• _Exercise description_
Restate, word for word, the lines from the opening line of the data through the line containing "Definition Enqueue (item", both included, and nothing else.

• _Material shown_
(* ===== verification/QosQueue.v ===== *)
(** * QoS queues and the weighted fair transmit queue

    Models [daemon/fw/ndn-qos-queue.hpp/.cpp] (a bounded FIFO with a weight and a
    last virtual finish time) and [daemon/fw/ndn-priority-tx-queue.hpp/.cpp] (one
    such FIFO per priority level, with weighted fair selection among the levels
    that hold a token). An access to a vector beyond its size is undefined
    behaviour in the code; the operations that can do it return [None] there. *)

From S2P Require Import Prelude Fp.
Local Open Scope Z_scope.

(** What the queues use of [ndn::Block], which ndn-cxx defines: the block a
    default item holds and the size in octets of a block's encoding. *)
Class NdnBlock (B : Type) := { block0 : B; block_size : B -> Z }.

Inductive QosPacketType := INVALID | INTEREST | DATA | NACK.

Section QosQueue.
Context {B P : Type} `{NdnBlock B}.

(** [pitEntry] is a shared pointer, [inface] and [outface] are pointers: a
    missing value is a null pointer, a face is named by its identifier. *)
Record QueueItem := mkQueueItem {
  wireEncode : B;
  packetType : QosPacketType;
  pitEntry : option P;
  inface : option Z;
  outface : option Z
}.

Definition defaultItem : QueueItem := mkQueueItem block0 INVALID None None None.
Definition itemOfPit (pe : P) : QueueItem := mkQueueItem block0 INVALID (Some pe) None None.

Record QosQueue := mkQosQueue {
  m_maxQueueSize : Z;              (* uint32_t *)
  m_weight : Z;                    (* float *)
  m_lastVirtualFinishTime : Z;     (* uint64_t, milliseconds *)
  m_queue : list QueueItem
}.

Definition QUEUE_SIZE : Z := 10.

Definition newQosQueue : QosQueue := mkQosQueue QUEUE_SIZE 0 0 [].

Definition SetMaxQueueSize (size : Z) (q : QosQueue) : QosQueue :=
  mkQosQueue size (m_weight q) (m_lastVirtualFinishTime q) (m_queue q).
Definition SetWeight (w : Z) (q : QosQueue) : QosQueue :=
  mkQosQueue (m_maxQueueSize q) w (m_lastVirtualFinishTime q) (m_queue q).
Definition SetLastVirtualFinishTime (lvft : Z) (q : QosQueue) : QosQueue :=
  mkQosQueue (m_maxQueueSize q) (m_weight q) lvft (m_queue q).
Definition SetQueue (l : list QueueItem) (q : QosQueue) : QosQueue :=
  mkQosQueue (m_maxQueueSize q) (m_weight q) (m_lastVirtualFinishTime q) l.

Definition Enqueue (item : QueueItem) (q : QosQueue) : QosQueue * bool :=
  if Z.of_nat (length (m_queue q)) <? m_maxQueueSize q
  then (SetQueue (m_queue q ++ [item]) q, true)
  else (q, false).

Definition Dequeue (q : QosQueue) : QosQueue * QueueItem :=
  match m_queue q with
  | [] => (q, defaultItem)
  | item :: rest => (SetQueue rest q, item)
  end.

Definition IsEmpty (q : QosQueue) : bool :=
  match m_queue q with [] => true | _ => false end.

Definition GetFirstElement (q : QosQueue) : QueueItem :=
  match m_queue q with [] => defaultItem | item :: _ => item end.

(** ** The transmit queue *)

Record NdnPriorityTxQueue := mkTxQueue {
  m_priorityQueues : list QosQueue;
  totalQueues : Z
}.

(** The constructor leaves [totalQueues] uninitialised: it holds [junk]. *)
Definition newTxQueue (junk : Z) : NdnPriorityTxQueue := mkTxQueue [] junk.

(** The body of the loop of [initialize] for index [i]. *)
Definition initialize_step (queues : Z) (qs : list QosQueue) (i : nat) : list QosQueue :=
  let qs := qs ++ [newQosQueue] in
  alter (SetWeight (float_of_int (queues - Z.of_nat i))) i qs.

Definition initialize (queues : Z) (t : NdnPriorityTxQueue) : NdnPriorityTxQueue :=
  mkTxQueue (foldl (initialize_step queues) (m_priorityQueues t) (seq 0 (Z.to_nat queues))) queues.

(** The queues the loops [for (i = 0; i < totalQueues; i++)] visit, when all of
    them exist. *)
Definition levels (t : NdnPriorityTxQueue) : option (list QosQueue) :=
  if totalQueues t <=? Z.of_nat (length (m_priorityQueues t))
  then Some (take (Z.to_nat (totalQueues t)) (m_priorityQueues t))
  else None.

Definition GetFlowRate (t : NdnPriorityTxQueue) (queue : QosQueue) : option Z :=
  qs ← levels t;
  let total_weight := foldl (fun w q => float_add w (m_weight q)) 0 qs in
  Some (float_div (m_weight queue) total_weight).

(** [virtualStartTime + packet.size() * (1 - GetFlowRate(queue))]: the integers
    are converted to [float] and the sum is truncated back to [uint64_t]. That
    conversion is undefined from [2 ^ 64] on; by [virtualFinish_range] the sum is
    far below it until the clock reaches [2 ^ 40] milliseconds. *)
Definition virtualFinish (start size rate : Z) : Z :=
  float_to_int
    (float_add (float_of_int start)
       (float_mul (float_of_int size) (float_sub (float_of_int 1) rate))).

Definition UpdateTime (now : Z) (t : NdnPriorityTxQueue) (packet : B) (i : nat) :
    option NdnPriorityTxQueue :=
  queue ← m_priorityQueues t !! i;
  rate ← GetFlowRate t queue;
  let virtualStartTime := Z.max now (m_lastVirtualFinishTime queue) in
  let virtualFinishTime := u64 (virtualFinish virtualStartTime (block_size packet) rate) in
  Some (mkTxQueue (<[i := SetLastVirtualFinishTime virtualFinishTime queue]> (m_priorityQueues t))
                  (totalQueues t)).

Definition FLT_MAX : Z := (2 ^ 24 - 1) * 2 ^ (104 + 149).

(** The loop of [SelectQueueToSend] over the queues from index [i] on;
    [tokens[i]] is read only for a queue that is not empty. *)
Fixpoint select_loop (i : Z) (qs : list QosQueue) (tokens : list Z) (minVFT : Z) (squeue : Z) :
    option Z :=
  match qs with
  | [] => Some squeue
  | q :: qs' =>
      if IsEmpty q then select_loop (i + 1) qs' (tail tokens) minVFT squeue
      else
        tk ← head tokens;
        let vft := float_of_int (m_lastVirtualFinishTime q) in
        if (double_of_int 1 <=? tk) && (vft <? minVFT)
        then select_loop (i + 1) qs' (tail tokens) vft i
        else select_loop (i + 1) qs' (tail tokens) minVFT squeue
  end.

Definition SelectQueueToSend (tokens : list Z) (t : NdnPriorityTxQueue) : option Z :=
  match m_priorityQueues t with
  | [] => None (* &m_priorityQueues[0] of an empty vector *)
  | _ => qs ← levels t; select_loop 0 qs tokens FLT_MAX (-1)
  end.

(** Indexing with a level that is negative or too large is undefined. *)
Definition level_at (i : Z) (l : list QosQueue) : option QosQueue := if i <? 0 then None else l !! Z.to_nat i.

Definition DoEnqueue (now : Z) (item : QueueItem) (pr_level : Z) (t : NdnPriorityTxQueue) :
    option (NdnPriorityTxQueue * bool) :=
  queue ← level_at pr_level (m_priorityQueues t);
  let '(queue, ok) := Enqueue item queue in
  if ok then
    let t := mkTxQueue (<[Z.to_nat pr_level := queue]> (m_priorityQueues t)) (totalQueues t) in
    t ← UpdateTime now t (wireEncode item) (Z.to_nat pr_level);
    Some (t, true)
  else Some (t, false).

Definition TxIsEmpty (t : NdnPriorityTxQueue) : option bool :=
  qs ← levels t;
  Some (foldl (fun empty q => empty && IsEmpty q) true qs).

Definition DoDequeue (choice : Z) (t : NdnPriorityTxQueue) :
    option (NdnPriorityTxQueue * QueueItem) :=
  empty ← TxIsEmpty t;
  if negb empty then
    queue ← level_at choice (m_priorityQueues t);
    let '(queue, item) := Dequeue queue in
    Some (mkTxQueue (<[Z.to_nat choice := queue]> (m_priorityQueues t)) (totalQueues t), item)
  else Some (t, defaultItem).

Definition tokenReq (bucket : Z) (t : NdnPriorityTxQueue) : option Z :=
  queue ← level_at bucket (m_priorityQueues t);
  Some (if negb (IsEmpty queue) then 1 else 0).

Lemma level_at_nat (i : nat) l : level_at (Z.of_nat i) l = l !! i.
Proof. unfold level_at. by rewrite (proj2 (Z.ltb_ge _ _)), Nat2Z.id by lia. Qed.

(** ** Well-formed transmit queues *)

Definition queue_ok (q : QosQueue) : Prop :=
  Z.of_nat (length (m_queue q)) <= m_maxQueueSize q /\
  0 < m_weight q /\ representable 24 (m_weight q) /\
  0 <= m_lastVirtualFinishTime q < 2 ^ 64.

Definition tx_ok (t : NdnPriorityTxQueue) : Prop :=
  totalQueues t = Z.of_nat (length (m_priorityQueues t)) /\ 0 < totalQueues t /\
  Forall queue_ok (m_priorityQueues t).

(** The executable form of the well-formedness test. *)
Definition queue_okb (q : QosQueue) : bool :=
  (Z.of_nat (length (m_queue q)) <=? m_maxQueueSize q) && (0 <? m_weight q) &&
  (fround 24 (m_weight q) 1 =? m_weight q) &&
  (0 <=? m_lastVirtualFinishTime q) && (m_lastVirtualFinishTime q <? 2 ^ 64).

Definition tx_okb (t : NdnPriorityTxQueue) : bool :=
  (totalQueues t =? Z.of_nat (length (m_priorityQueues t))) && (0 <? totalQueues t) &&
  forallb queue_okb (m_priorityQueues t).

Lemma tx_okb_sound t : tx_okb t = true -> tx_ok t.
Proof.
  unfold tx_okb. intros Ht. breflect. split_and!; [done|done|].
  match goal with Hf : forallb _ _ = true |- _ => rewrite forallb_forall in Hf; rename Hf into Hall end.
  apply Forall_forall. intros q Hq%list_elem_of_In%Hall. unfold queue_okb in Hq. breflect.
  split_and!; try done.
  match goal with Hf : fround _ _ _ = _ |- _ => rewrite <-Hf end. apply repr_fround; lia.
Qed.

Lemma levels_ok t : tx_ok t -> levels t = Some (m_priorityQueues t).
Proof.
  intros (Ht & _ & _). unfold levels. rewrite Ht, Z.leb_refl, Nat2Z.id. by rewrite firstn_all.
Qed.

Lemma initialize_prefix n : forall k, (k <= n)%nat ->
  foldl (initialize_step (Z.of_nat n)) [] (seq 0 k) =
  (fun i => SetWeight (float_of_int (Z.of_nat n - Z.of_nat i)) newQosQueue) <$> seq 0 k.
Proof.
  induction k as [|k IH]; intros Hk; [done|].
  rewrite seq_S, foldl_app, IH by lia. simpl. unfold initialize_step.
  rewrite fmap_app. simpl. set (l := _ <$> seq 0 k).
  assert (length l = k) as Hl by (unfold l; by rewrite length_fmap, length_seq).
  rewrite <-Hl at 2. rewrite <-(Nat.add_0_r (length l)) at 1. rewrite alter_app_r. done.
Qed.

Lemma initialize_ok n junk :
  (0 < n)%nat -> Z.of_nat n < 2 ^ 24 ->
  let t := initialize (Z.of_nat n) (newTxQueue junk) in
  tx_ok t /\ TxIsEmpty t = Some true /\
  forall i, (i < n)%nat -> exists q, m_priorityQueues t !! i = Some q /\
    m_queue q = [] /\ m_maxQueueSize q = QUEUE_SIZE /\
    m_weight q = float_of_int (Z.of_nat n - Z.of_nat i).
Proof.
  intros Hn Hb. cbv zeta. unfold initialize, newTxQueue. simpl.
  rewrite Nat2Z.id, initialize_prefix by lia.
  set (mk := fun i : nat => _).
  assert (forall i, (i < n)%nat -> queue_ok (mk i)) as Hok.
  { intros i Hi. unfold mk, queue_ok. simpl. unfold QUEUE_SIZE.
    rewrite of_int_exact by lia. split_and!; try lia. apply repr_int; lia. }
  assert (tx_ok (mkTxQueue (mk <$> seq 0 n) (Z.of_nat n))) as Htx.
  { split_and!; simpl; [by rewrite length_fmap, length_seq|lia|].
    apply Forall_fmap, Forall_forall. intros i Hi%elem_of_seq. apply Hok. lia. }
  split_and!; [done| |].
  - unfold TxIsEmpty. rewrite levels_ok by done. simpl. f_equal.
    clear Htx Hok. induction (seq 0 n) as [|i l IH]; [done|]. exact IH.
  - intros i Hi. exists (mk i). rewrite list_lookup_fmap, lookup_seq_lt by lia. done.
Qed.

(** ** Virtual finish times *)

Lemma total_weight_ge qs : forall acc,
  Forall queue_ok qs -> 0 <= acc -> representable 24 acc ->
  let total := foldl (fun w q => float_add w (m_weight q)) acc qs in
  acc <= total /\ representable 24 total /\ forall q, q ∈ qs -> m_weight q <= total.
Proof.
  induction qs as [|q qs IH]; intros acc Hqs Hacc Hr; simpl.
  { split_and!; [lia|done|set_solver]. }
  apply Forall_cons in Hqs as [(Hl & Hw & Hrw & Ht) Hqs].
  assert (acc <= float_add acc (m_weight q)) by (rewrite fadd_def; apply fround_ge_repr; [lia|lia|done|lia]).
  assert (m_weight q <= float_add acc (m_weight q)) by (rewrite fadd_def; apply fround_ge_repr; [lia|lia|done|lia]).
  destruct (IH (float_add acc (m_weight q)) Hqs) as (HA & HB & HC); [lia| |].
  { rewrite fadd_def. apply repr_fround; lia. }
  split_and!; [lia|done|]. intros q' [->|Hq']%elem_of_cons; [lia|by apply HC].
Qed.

• _Solved problem_
(* ===== verification/QosQueue.v ===== *)
(** * QoS queues and the weighted fair transmit queue

    Models [daemon/fw/ndn-qos-queue.hpp/.cpp] (a bounded FIFO with a weight and a
    last virtual finish time) and [daemon/fw/ndn-priority-tx-queue.hpp/.cpp] (one
    such FIFO per priority level, with weighted fair selection among the levels
    that hold a token). An access to a vector beyond its size is undefined
    behaviour in the code; the operations that can do it return [None] there. *)

From S2P Require Import Prelude Fp.
Local Open Scope Z_scope.

(** What the queues use of [ndn::Block], which ndn-cxx defines: the block a
    default item holds and the size in octets of a block's encoding. *)
Class NdnBlock (B : Type) := { block0 : B; block_size : B -> Z }.

Inductive QosPacketType := INVALID | INTEREST | DATA | NACK.

Section QosQueue.
Context {B P : Type} `{NdnBlock B}.

(** [pitEntry] is a shared pointer, [inface] and [outface] are pointers: a
    missing value is a null pointer, a face is named by its identifier. *)
Record QueueItem := mkQueueItem {
  wireEncode : B;
  packetType : QosPacketType;
  pitEntry : option P;
  inface : option Z;
  outface : option Z
}.

Definition defaultItem : QueueItem := mkQueueItem block0 INVALID None None None.
Definition itemOfPit (pe : P) : QueueItem := mkQueueItem block0 INVALID (Some pe) None None.

Record QosQueue := mkQosQueue {
  m_maxQueueSize : Z;              (* uint32_t *)
  m_weight : Z;                    (* float *)
  m_lastVirtualFinishTime : Z;     (* uint64_t, milliseconds *)
  m_queue : list QueueItem
}.

Definition QUEUE_SIZE : Z := 10.

Definition newQosQueue : QosQueue := mkQosQueue QUEUE_SIZE 0 0 [].

Definition SetMaxQueueSize (size : Z) (q : QosQueue) : QosQueue :=
  mkQosQueue size (m_weight q) (m_lastVirtualFinishTime q) (m_queue q).
Definition SetWeight (w : Z) (q : QosQueue) : QosQueue :=
  mkQosQueue (m_maxQueueSize q) w (m_lastVirtualFinishTime q) (m_queue q).
Definition SetLastVirtualFinishTime (lvft : Z) (q : QosQueue) : QosQueue :=
  mkQosQueue (m_maxQueueSize q) (m_weight q) lvft (m_queue q).
Definition SetQueue (l : list QueueItem) (q : QosQueue) : QosQueue :=
  mkQosQueue (m_maxQueueSize q) (m_weight q) (m_lastVirtualFinishTime q) l.

Definition Enqueue (item : QueueItem) (q : QosQueue) : QosQueue * bool :=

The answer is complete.